Save the Children stima 4.000 bambini fuori dal sistema di protezione, mentre il governo spagnolo ne conta circa 2.500. Molti dormono ancora all'aperto e aspettano di essere identificati
A due settimane dall’arrivo a Ceuta delle migliaia di persone che hanno attraversato il confine dal Marocco, la situazione dei minori migranti rimane critica. Secondo l’ong Save the Children, sarebbero circa 4000 i bambini e gli adolescenti ancora fuori dal sistema di protezione in attesa di essere identificati e affidati ai servizi sociali.
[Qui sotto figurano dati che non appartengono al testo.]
Lemma write_element_lookup i v elems : write_element i v elems !! i = Some v.
Proof.
  unfold write_element. case_decide as Hi.
  - by apply list_lookup_insert_eq.
  - rewrite lookup_app_r by lia. rewrite lookup_app_r by (rewrite length_replicate; lia).
    rewrite length_replicate. by replace (i - _ - _)%nat with 0%nat by lia.
Qed.

Lemma write_element_json i v elems :
  forallb (element_like true) elems = true → json_like true v = true →
  forallb (element_like true) (write_element i v elems) = true.
Proof.
  intros Helems Hv. apply json_like_element in Hv. unfold write_element. case_decide.
  - by apply forallb_insert.
  - rewrite !forallb_app, Helems, forallb_replicate by done. simpl. by rewrite Hv.
Qed.

Lemma array_index_not_length k i : array_index k = Some i → k ≠ "length".
Proof. by intros Hk ->. Qed.

Lemma classic_container v : container v ∨ ¬ container v.
Proof. destruct v; simpl; tauto. Qed.

(** A read that gives an object or an array is the read of a property of an
    object or of an element of an array. *)
Lemma get_container D k child :
  get D k = Normal child → container child →
  (∃ props, D = VObj props ∧ lookup_prop k props = Some child)
  ∨ (∃ elems i, D = VArr elems ∧ array_index k = Some i
                ∧ elems !! N.to_nat i = Some child).
Proof.
  intros Hget Hchild.
  assert (container D) as HD.
  { destruct (classic_container D) as [HD | HD]; [done |].
    by destruct (get_not_container D k child HD Hget). }
  apply get_Normal in Hget as [Hown | [_ ->]]; [| done].
  destruct D as [| |b|text|s|elems|props]; try done; simpl in Hown.
  - right. case_bool_decide; [simplify_eq; by destruct Hchild |].
    destruct (array_index k) as [i|] eqn:Hk; simpl in Hown; [| done].
    by exists elems, i.
  - left. by exists props.
Qed.

Lemma get_put_child D k child child' :
  get D k = Normal child → container child → get (put_child D k child') k = Normal child'.
Proof.
  intros Hget Hchild. apply get_own.
  destruct (get_container D k child Hget Hchild)
    as [(props & -> & Hk) | (elems & i & -> & Hk & Hi)]; simpl.
  - by rewrite lookup_replace_prop, bool_decide_eq_true_2, Hk.
  - rewrite Hk. simpl. rewrite bool_decide_eq_false_2 by by eapply array_index_not_length.
    rewrite Hk. simpl. rewrite list_lookup_insert_eq; [done |]. by eapply lookup_lt_Some.
Qed.

Lemma navigate_container v p c : navigate v p = Normal c → container c → container v.
Proof.
  revert v. induction p as [|seg rest IH]; simpl; intros v; [by intros [= ->] |].
  intros (next & Hget & Hnav)%bind_Normal_inv Hc.
  destruct (classic_container v) as [Hv | Hv]; [done |].
  destruct (get_not_container v _ next Hv Hget). by eapply IH.
Qed.

Lemma navigate_app v p p' : navigate v (p ++ p') = c ← navigate v p; navigate c p'.
Proof.
  revert v. induction p as [|seg rest IH]; intros v; [done |]. simpl.
  destruct (get v (property_key seg)) as [next| |]; [| done..]. apply IH.
Qed.

(** An assignment that does not throw is made on an object or an array, or
    it is the assignment to [__proto__] of a primitive, which does nothing. *)
Lemma set_container parent k v parent' :
  set parent k v = Normal parent' → container parent ∨ parent' = parent.
Proof.
  destruct parent; simpl; try done; try (by left).
  all: case_bool_decide; [| done]; intros [= <-]; by right.
Qed.

Lemma replace_prop_id k v props : lookup_prop k props = Some v → replace_prop k v props = props.
Proof.
  induction props as [| [k' v'] props IH]; [done |]. simpl.
  destruct (bool_decide (k = k')); [by intros [= ->] |]. intros H. by rewrite IH.
Qed.

Lemma replace_prop_absent k v props : lookup_prop k props = None → replace_prop k v props = props.
Proof.
  induction props as [| [k' v'] props IH]; [done |]. simpl.
  destruct (bool_decide (k = k')); [done |]. intros H. by rewrite IH.
Qed.

(** Putting back the child that is there changes nothing. *)
Lemma put_child_same D k child : get D k = Normal child → put_child D k child = D.
Proof.
  intros Hget. destruct D as [| |b|text|s|elems|props]; try done; simpl.
  - destruct (array_index k) as [i|] eqn:Hk; [| done]. f_equal.
    apply get_Normal in Hget as [Hown | [Hown _]]; simpl in Hown; rewrite Hk in Hown;
      rewrite bool_decide_eq_false_2 in Hown by (by eapply array_index_not_length);
      simpl in Hown.
    + by apply list_insert_id.
    + apply list_insert_ge. by apply lookup_ge_None.
  - f_equal. apply get_Normal in Hget as [Hown | [Hown _]]; simpl in Hown.
    + by apply replace_prop_id.
    + by apply replace_prop_absent.
Qed.

(** Below a value that is no object and no array, an assignment that does
    not throw changes nothing. *)
Lemma assign_primitive c segs lastKey newValue c' :
  ¬ container c → assign c segs lastKey newValue = Normal c' → c' = c.
Proof.
  revert c c'. induction segs as [|seg rest IH]; simpl; intros c c' Hc.
  - intros Hset. by destruct (set_container _ _ _ _ Hset).
  - intros (child & Hget & (child' & Hassign & [= <-])%bind_Normal_inv)%bind_Normal_inv.
    by destruct c.
Qed.

(** The steps of [assign] on a path that is not empty. *)
Lemma assign_cons D seg rest lastKey newValue D' :
  assign D (seg :: rest) lastKey newValue = Normal D' →
  ∃ child child',
    get D (property_key seg) = Normal child
    ∧ assign child rest lastKey newValue = Normal child'
    ∧ D' = put_child D (property_key seg) child'
    ∧ (container child ∨ (child' = child ∧ D' = D)).
Proof.
  simpl.
  intros (child & Hget & (child' & Hassign & [= <-])%bind_Normal_inv)%bind_Normal_inv.
  exists child, child'. split_and!; try done.
  destruct (classic_container child) as [Hc | Hc]; [by left | right].
  apply (assign_primitive _ _ _ _ _ Hc) in Hassign as ->.
  split; [done |]. by apply put_child_same.
Qed.

(** When the assignment at the end of the loop leaves the parent as it is,
    the document is left as it is. *)
Lemma assign_id D intermediate lastKey newValue parent :
  navigate D intermediate = Normal parent →
  set parent (property_key lastKey) newValue = Normal parent →
  assign D intermediate lastKey newValue = Normal D.
Proof.
  intros Hnav Hset. revert D Hnav.
  induction intermediate as [| seg rest IH]; intros D Hnav; simpl in *.
  - by injection Hnav as ->.
  - apply bind_Normal_inv in Hnav as (child & Hget & Hnav). rewrite Hget, bind_Normal.
    rewrite (IH child Hnav), bind_Normal. by rewrite (put_child_same D _ child Hget).
Qed.

(** The assignment at the end of the loop is seen from the root: after it,
    the intermediate segments lead to the parent as the assignment left it. *)
Lemma assign_navigate D intermediate lastKey newValue parent parent' :
  navigate D intermediate = Normal parent →
  set parent (property_key lastKey) newValue = Normal parent' →
  ∃ D', assign D intermediate lastKey newValue = Normal D'
        ∧ navigate D' intermediate = Normal parent'.
Proof.
  intros Hnav Hset.
  destruct (set_container _ _ _ _ Hset) as [Hparent | ->];
    [| exists D; split; [by eapply assign_id | done]].
  revert D Hnav. induction intermediate as [|seg rest IH]; simpl; intros D.
  - intros [= ->]. by exists parent'.
  - intros (child & Hget & Hnav)%bind_Normal_inv.
    destruct (IH child Hnav) as (child' & Hassign & Hnav').
    rewrite Hget, bind_Normal, Hassign, bind_Normal. eexists. split; [done |].
    rewrite (get_put_child D _ child child' Hget), bind_Normal; [done |].
    by eapply navigate_container.
Qed.

(** What an assignment that does not throw has done. *)
Lemma assign_Normal_inv D intermediate lastKey newValue D' :
  assign D intermediate lastKey newValue = Normal D' →
  ∃ parent parent',
    navigate D intermediate = Normal parent
    ∧ set parent (property_key lastKey) newValue = Normal parent'
    ∧ navigate D' intermediate = Normal parent'.
Proof.
  revert D D'. induction intermediate as [| seg rest IH]; intros D D' Hassign.
  - by exists D, D'.
  - apply assign_cons in Hassign
      as (child & child' & Hget & Hassign & -> & [Hc | [-> Hsame]]).
    + destruct (IH _ _ Hassign) as (parent & parent' & Hnav & Hset & Hnav').
      exists parent, parent'. simpl. rewrite Hget, bind_Normal. split; [done |].
      split; [done |]. by rewrite (get_put_child D _ child child' Hget), bind_Normal.
    + destruct (IH _ _ Hassign) as (parent & parent' & Hnav & Hset & Hnav').
      exists parent, parent'. rewrite Hsame. simpl. rewrite Hget, bind_Normal. done.
Qed.

Lemma get_set parent lastKey v parent' :
  set parent (property_key lastKey) v = Normal parent' → fits parent lastKey →
  get parent' (property_key lastKey) = Normal v.
Proof.
  destruct parent as [| |b|text|s|elems|props]; simpl; try done.
  - intros Hset [i Hk]. rewrite Hk in Hset. injection Hset as <-. apply get_own. simpl.
    rewrite bool_decide_eq_false_2 by by eapply array_index_not_length.
    rewrite Hk. simpl. by rewrite write_element_lookup.
  - intros Hset Hfits.
    rewrite (proj2 (andb_false_iff _ _)) in Hset.
    + injection Hset as <-. apply get_own. simpl.
      by rewrite lookup_define_prop, bool_decide_eq_true_2.
    + destruct Hfits as [Hproto | [x Hx]].
      * left. by apply bool_decide_eq_false.
      * right. apply bool_decide_eq_false. by rewrite Hx.
Qed.

Lemma set_fits parent lastKey v :
  fits parent lastKey → ∃ parent', set parent (property_key lastKey) v = Normal parent'.
Proof.
  destruct parent as [| |b|text|s|elems|props]; simpl; try done.
  - intros [i ->]. by eexists.
  - intros _.
    destruct (bool_decide (property_key lastKey = "__proto__")
              && bool_decide (lookup_prop (property_key lastKey) props = None)); by eexists.
Qed.

(** Values of the fragment stay in the fragment, up to the holes of an array
    written past its end. *)
Lemma set_json parent k v parent' :
  json_like true parent = true → json_like true v = true →
  set parent k v = Normal parent' → json_like true parent' = true.
Proof.
  destruct parent as [| |b|text|s|elems|props]; simpl; try done.
  - intros _ _. case_bool_decide; [by intros [= <-] | done].
  - intros Hparent _. case_bool_decide; [by intros [= <-] | done].
  - intros _ _. case_bool_decide; [by intros [= <-] | done].
  - intros Helems Hv. destruct (array_index k) as [i|].
    + intros [= <-]. simpl. by apply write_element_json.
    + case_bool_decide; [done |]. by intros [= <-].
  - intros Hprops Hv.
    destruct (bool_decide (k = "__proto__") && bool_decide (lookup_prop k props = None));
      intros [= <-]; [done |].
    apply andb_true_iff in Hprops as [Hordered Hprops]. simpl.
    rewrite ordered_define_prop by done. by apply forallb_define_prop.
Qed.

Lemma get_json holes D k child :
  json_like holes D = true → get D k = Normal child → container child →
  json_like holes child = true.
Proof.
  intros HD Hget Hchild.
  destruct (get_container D k child Hget Hchild)
    as [(props & -> & Hk) | (elems & i & -> & Hk & Hi)]; simpl in HD.
  - apply andb_true_iff in HD as [_ HD]. by eapply (lookup_prop_forallb (json_like holes)).
  - apply (element_like_defined holes); [| by destruct child].
    by eapply (forallb_lookup (element_like holes)).
Qed.

Lemma navigate_json holes D p c :
  json_like holes D = true → navigate D p = Normal c → container c →
  json_like holes c = true.
Proof.
  revert D. induction p as [|seg rest IH]; simpl; intros D HD; [by intros [= <-] |].
  intros (child & Hget & Hnav)%bind_Normal_inv Hc.
  eapply IH; [| done..]. eapply get_json; [done.. |]. by eapply navigate_container.
Qed.

Lemma put_child_json D k child child' :
  json_like true D = true → get D k = Normal child → container child →
  json_like true child' = true → json_like true (put_child D k child') = true.
Proof.
  intros HD Hget Hchild Hchild'.
  destruct (get_container D k child Hget Hchild)
    as [(props & -> & Hk) | (elems & i & -> & Hk & Hi)]; simpl in *.
  - apply andb_true_iff in HD as [Hordered HD].
    rewrite map_fst_replace_prop, Hordered. simpl.
    apply forallb_forall. intros kv Hin.
    apply list_elem_of_In, elem_of_replace_prop in Hin as [-> | Hin]; [done |].
    rewrite forallb_forall in HD. by apply HD, list_elem_of_In.
  - rewrite Hk. simpl. apply (forallb_insert (element_like true)); [done |].
    by apply json_like_element.
Qed.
Una stima che però non coincide con quella del governo spagnolo, secondo cui i minori ancora presenti per le strade della città autonoma sarebbero circa 2500.
La differenza tra i dati
A mettere in evidenza la distanza tra le cifre è El País. Da una parte ci sono i dati del governo, che parla di circa 2500 minori ancora per le strade dopo l’arrivo massiccio del 30 e 31 luglio. Dall’altra, Save the Children e alcune associazioni locali stimano che siano circa 4.000 i bambini che dormono ancora all’aperto. La differenza dipende anche dalla difficoltà di individuare tutti i minori presenti sul territorio. Molti di loro si spostano tra diverse zone della città e non sono ancora stati registrati dalle autorità. Proprio per affrontare l’emergenza, il Ministero della Gioventù e dell’Infanzia e i governi regionali si riuniscono oggi in videoconferenza nell’ambito della Commissione settoriale per l’infanzia e l’adolescenza. Sul tavolo c’è anche la distribuzione di uno stanziamento straordinario di 25 milioni di euro destinato a Ceuta.